TASK: Extract precisely the lines of the entries below, from the first line through the line containing "intros Hs. apply".

Saved data entries:
★ ★ ★

Lemma approvers_rows db txs h : contents db txs -> length h = 243%nat ->
  query like (tables_of db) transaction_select_hashes_of_approvers [column_compress h 243; column_compress h 243] =
  map (fun a => [column_compress a 243]) (approvers_of txs h).
Proof.
  intros [Hr Hs _] Hh. cbn [query]. unfold select_columns, approvers_of. rewrite Hr. clear Hr.
  change (value_at [column_compress h 243; column_compress h 243] _) with (column_compress h 243).
  induction txs as [|tx txs IH]; [done|]. apply Forall_cons_iff in Hs as [Hx Hs]. cbn [map List.filter].
  rewrite approves_row by done. specialize (IH Hs).
  destruct (approves_tx h tx); cbn [map]; [f_equal|]; exact IH.
Qed.

Lemma approvers_sized txs h : Forall storable txs -> Forall (fun a => length a = 243%nat) (approvers_of txs h).
Proof.
  intros Hs. apply Forall_forall. intros a (tx & <- & Hin)%list_elem_of_In%in_map_iff. apply filter_In in Hin as [Hin _].
  apply list_elem_of_In in Hin. rewrite Forall_forall in Hs. by destruct (Hs _ Hin) as [(_ & _ & _ & _ & _ & _ & _ & _ & H) _].
Qed.

Lemma decoded_hashes l : Forall (fun a => length a = 243%nat) l -> decoded (map (fun a => [column_compress a 243]) l) = l.
Proof.
  induction 1 as [|a l Ha _ IH]; [done|]. cbn [map decoded]. f_equal; [|exact IH]. by apply decompress_compress.
Qed.

(** A load of the hashes [l]: it fills what the pack has room for. *)
Definition loads (load : iota_stor_pack_t hash_t -> retcode_t * iota_stor_pack_t hash_t) (l : list hash_t) : Prop :=
  forall pack, full_pack pack -> num_loaded pack = 0%nat ->
    exists pack', load pack = (RC_OK, pack') /\ full_pack pack' /\ capacity pack' = capacity pack /\
      insufficient_capacity pack' = bool_decide (capacity pack < length l)%nat /\
      (insufficient_capacity pack' = false -> loaded_hashes pack' = l).

Lemma load_resizing_spec load l mem : loads load l -> forall fuel pack, full_pack pack ->
  insufficient_capacity pack = bool_decide (capacity pack < length l)%nat ->
  (insufficient_capacity pack = false -> loaded_hashes pack = l) -> (length l < capacity pack + fuel)%nat ->
  exists pack', load_resizing (S fuel) mem load [] RC_OK pack = Some (RC_OK, pack', []) /\ full_pack pack' /\ loaded_hashes pack' = l.
Proof.
  intros Hload. induction fuel as [|fuel IH]; intros pack Hf Hi Hd Hfu; cbn [load_resizing].
  - rewrite bool_decide_eq_false_2 in Hi by lia. rewrite Hi, andb_false_r. eexists. split_and!; [done|done|auto].
  - rewrite (bool_decide_eq_true_2 (RC_OK = RC_OK)) by done. cbn [andb]. destruct (insufficient_capacity pack) eqn:Hins.
    + rewrite hash_pack_resize_nil. rewrite (bool_decide_eq_true_2 (RC_OK = RC_OK)) by done. cbv beta zeta.
      cbn [models capacity insufficient_capacity]. destruct Hf as [Hf1 Hf2].
      destruct (Hload (mk_pack (replicate (capacity pack * 2) mem) (capacity pack * 2) 0 false)) as (pack' & -> & F & Cc & Ii & D);
        [split; cbn; rewrite ?length_replicate; lia|done|].
      apply IH; [done|by rewrite Cc|done|]. rewrite Cc. cbn [capacity]. lia.
    + eexists. split_and!; [done|done|auto].
Qed.

Lemma loads_approvers db txs h : contents db txs -> length h = 243%nat ->
  exists l, l ≡ₚ approvers_of txs h /\ loads (fun pack => storage_transaction_load_hashes_of_approvers db h pack 0) l.
Proof.
  intros Hc Hh. destruct (rows_reliable db transaction_select_hashes_of_approvers [column_compress h 243; column_compress h 243])
    as (rows & Hp & Hrows). cbn [limit] in Hrows. rewrite (approvers_rows _ _ _ Hc Hh) in Hp. exists (decoded rows). split.
  - unfold decoded. rewrite Hp. fold (decoded (map (fun a => [column_compress a 243]) (approvers_of txs h))).
    rewrite decoded_hashes; [done|]. apply approvers_sized, (c_storable _ _ Hc).
  - intros pack Hf Hn. unfold storage_transaction_load_hashes_of_approvers. cbn [Z.eqb negb].
    unfold bind_load. rewrite bind_all_reliable. cbn [negb]. unfold load_gen. rewrite Hrows, Hn. eexists. split; [reflexivity|].
    replace (length (decoded rows)) with (length rows) by (unfold decoded; by rewrite length_map).
    exact (execute_load_hashes rows (mk_pack (models pack) (capacity pack) 0 false) eq_refl Hf ltac:(cbn; lia)).
Qed.

(** While memory lasts, the load returns the hashes of the transactions that approve
    [h], whatever their number. *)
Lemma load_approvers_spec resize mem db txs h pack : contents db txs -> length h = 243%nat -> full_pack pack ->
  num_loaded pack = 0%nat -> (length (approvers_of txs h) < resize)%nat ->
  exists pack', iota_tangle_transaction_load_hashes_of_approvers resize mem [] db h pack 0 = Some (RC_OK, pack', []) /\
    full_pack pack' /\ loaded_hashes pack' ≡ₚ approvers_of txs h.
Proof.
  intros Hc Hh Hf Hn Hr. destruct (loads_approvers db txs h Hc Hh) as (l & Hl & Hload).
  unfold iota_tangle_transaction_load_hashes_of_approvers, load_all.
  destruct (Hload pack Hf Hn) as (pack1 & -> & F & Cc & Ii & D). rewrite <- Hl in Hr. destruct resize as [|resize]; [lia|].
  destruct (load_resizing_spec _ l mem Hload resize pack1 F) as (pack2 & E & F2 & D2); [by rewrite Cc|done|destruct F; lia|].
  exists pack2. split_and!; [exact E|done|by rewrite D2].
Qed.
End LoadApprovers.

(** ** Loading a bundle *)

(** The transactions from [h] on along the trunk, [n] at most. *)
Fixpoint trunk_chain (view : hash_t -> option iota_transaction_t) (n : nat) (h : hash_t) : list iota_transaction_t :=
  match n with
  | O => []
  | S n =>
      match view h with
      | None => []
      | Some tx => loaded MODEL_TRANSACTION tx :: trunk_chain view n (transaction_trunk tx)
      end
  end.

Section BundleLoad.
Context {DB : Type} {SQ : Sqlite DB} (db : DB) (view : hash_t -> option iota_transaction_t) {V : TangleView DB db view}.

Lemma load_transaction_view h mem :
  iota_tangle_transaction_load db TRANSACTION_FIELD_HASH h (DECLARE_PACK_SINGLE mem) =
  (RC_OK, found_pack MODEL_TRANSACTION (view h) mem).
Proof. exact (load_view MODEL_TRANSACTION h mem). Qed.

Lemma bundle_load_loop_spec last_index mem : 0 <= last_index < 2 ^ 64 - 1 -> forall fuel curr_index h mem' bundle,
  0 <= curr_index <= last_index + 1 -> (Z.to_nat (last_index + 1 - curr_index) < fuel)%nat ->
  bundle_load_loop fuel db last_index curr_index (found_pack MODEL_TRANSACTION (view h) mem') mem bundle =
  Some (RC_OK, bundle ++ trunk_chain view (Z.to_nat (last_index + 1 - curr_index)) h).
Proof.
  intros Hl. induction fuel as [|fuel IH]; intros curr_index h mem' bundle Hc Hf; [lia|]. cbn [bundle_load_loop].
  destruct (Z.leb_spec curr_index last_index) as [Hle|Hgt].
  - replace (Z.to_nat (last_index + 1 - curr_index)) with (S (Z.to_nat (last_index + 1 - (curr_index + 1)))) by lia.
    cbn [trunk_chain]. destruct (view h) as [tx|]; cbn [found_pack num_loaded].
    + unfold memeq. rewrite bool_decide_eq_true_2 by done. cbn [andb negb Nat.eqb].
      change (hash_pack_reset _) with (DECLARE_PACK_SINGLE (loaded MODEL_TRANSACTION tx)). rewrite load_transaction_view.
      cbn [negb bool_decide]. rewrite bool_decide_eq_true_2 by done. cbn [negb].
      change (transaction_trunk (single_tx _ _)) with (transaction_trunk tx).
      unfold uwrap. rewrite Z.mod_small by lia. rewrite IH by lia. unfold bundle_transactions_add. by rewrite <- app_assoc.
    + cbn. by rewrite app_nil_r.
  - rewrite andb_false_r. cbn [andb]. replace (Z.to_nat (last_index + 1 - curr_index)) with 0%nat by lia. cbn. by rewrite app_nil_r.
Qed.

(** Loading a bundle returns the transactions that follow the tail along the
    trunk, as many as its last index asks for or as there are; it does not stop where
    another bundle begins.  Without the tail, or with another index than 0 in it, the
    bundle is untouched and the error says which. *)
Theorem bundle_load_follows_trunk tail_hash mem :
  match view tail_hash with
  | None => iota_tangle_bundle_load db tail_hash mem [] = Some (RC_TANGLE_TAIL_NOT_FOUND, [])
  | Some tx =>
      (transaction_current_index tx <> 0 -> iota_tangle_bundle_load db tail_hash mem [] = Some (RC_TANGLE_NOT_A_TAIL, [])) /\
      (transaction_current_index tx = 0 -> 0 <= transaction_last_index tx < 2 ^ 64 - 1 ->
       iota_tangle_bundle_load db tail_hash mem [] =
       Some (RC_OK, trunk_chain view (Z.to_nat (transaction_last_index tx + 1)) tail_hash))
  end.
Proof.
  unfold iota_tangle_bundle_load. rewrite load_transaction_view. rewrite bool_decide_eq_true_2 by done. cbn [negb].
  destruct (view tail_hash) as [tx|] eqn:Hv; [|done]. cbn [found_pack num_loaded Nat.eqb].
  change (single_tx _ _) with (loaded MODEL_TRANSACTION tx). change (transaction_current_index (loaded _ _)) with (transaction_current_index tx).
  change (transaction_last_index (loaded _ _)) with (transaction_last_index tx). split.
  - intros Hc%Z.eqb_neq. by rewrite Hc.
  - intros Hc Hl. rewrite Hc. cbn [negb Z.eqb].
    pose proof (bundle_load_loop_spec (transaction_last_index tx) mem Hl (S (S (Z.to_nat (transaction_last_index tx)))) 0 tail_hash mem []) as H.
    rewrite Hv, Z.sub_0_r in H. apply H; lia.
Qed.
End BundleLoad.

(** ** Examples *)

Definition letter (n : Z) : hash_t := replicate 242 (if Z.even n then 1 else -1) ++ [if n <? 2 then 1 else -1].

★ ★ ★

RESPONSE TO THIS TASK:
Lemma approvers_rows db txs h : contents db txs -> length h = 243%nat ->
  query like (tables_of db) transaction_select_hashes_of_approvers [column_compress h 243; column_compress h 243] =
  map (fun a => [column_compress a 243]) (approvers_of txs h).
Proof.
  intros [Hr Hs _] Hh. cbn [query]. unfold select_columns, approvers_of. rewrite Hr. clear Hr.
  change (value_at [column_compress h 243; column_compress h 243] _) with (column_compress h 243).
  induction txs as [|tx txs IH]; [done|]. apply Forall_cons_iff in Hs as [Hx Hs]. cbn [map List.filter].
  rewrite approves_row by done. specialize (IH Hs).
  destruct (approves_tx h tx); cbn [map]; [f_equal|]; exact IH.
Qed.

Lemma approvers_sized txs h : Forall storable txs -> Forall (fun a => length a = 243%nat) (approvers_of txs h).
Proof.
  intros Hs. apply Forall_forall. intros a (tx & <- & Hin)%list_elem_of_In%in_map_iff. apply filter_In in Hin as [Hin _].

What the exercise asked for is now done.